En 2017, l’Algérie avait réaffirmé, fièrement et à qui veut l’entendre, son entente « cordiale » avec la Corée du.. Nord ! Le vice-ministre nord-coréen des Affaires étrangères s’était même rendu à Alger pour l’annoncer solennellement. C’était sans surprise, puisque les deux pays ont des relations diplomatiques hissées au plus haut degré. En février 2020, les médias algériens avaient relayé, en boucle, une rencontre entre l’ambassadeur nord-coréen et le président de la commission algérienne des affaires étrangères à l’assemblée populaire nationale (APN).

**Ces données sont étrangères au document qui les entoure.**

(** The spec's scenario: [/auth/get-token] fails twice. *)
Lemma getAuthToken_gives_up_scenario :
  let w := page_load "http://localhost:3000" "XSRF-TOKEN=abc123" "/" in
  let request :=
    Fetch "http://localhost:3000/auth/get-token" {[ "X-CSRF-Token" := "abc123" ]} in
  Js.truthy (authTokenCache w) = false
  /\ fst (AuthTokenUtils.getAuthToken 1000 (fun _ => FetchRejected) w) = Normal None
  /\ trace (snd (AuthTokenUtils.getAuthToken 1000 (fun _ => FetchRejected) w))
     = [ CookieRead; ConsoleLog "Extracted CSRF token from cookies:";
         request; ConsoleError "Attempt 1 - Error fetching token:";
         ConsoleLog "Retrying in 1000ms..."; SetTimeout 1000;
         request; ConsoleError "Attempt 2 - Error fetching token:";
         ConsoleError "Max retries reached. Could not fetch token." ].
Proof.
  pose proof (getAuthToken_gives_up_after_two_attempts 1000
                (fun _ => FetchRejected)
                (page_load "http://localhost:3000" "XSRF-TOKEN=abc123" "/")
                eq_refl (fun _ => eq_refl)) as H.
  cbv zeta. split; [reflexivity|].
  rewrite utils_getCsrfToken_miss in H by reflexivity.
  destruct H as [-> _]. split; reflexivity.
Defined.

(** ** getAuthToken, from one await to the next *)

Lemma loop_head_unfold attempt csrfToken retryDelay w :
  AuthTokenUtils.loop_head attempt csrfToken retryDelay w
  = if (attempt <? AuthTokenUtils.maxRetries)%nat
    then (AuthTokenUtils.Awaits
            {| call_attempt := attempt; call_csrfToken := csrfToken;
               call_retryDelay := retryDelay; call_waiting := ForFetch |},
          emit (token_request csrfToken w) w)
    else (AuthTokenUtils.Returns (Normal None),
          emit (ConsoleError "Max retries reached. Could not fetch token.") w).
Proof. unfold AuthTokenUtils.loop_head. by destruct (_ <? _)%nat. Qed.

Quel message veut donc passer l’Algérie au monde à travers ses liens avec la championne des dictatures au monde ? Officiellement, c’est l’histoire à dormir debout de neutralité dans ses relations avec « tous » les pays du monde. Officieusement et réellement, l’Algérie, en mal de repères politiques, malade économiquement, dirigée par des grabataires (en uniforme pour la plupart) est prise dans l’étau de l’agonie étatique, car de deux choses l’une : ou elle devient une vraie république en se réformant de l’intérieur, en freinant sa course effrénée à l’armement, en mettant les généraux dans les casernes et non pas dans des conseils de ministres et, in fine, en rompant avec les Etats voyous et en revenant à la raison à travers le rétablissement de relations de bon voisinage et de respect avec les autres Etats, ou elle devient un Etat défaillant, failli et effondré. Le vieux vœu pieux de grand Etat « voyou » n’est que chimère.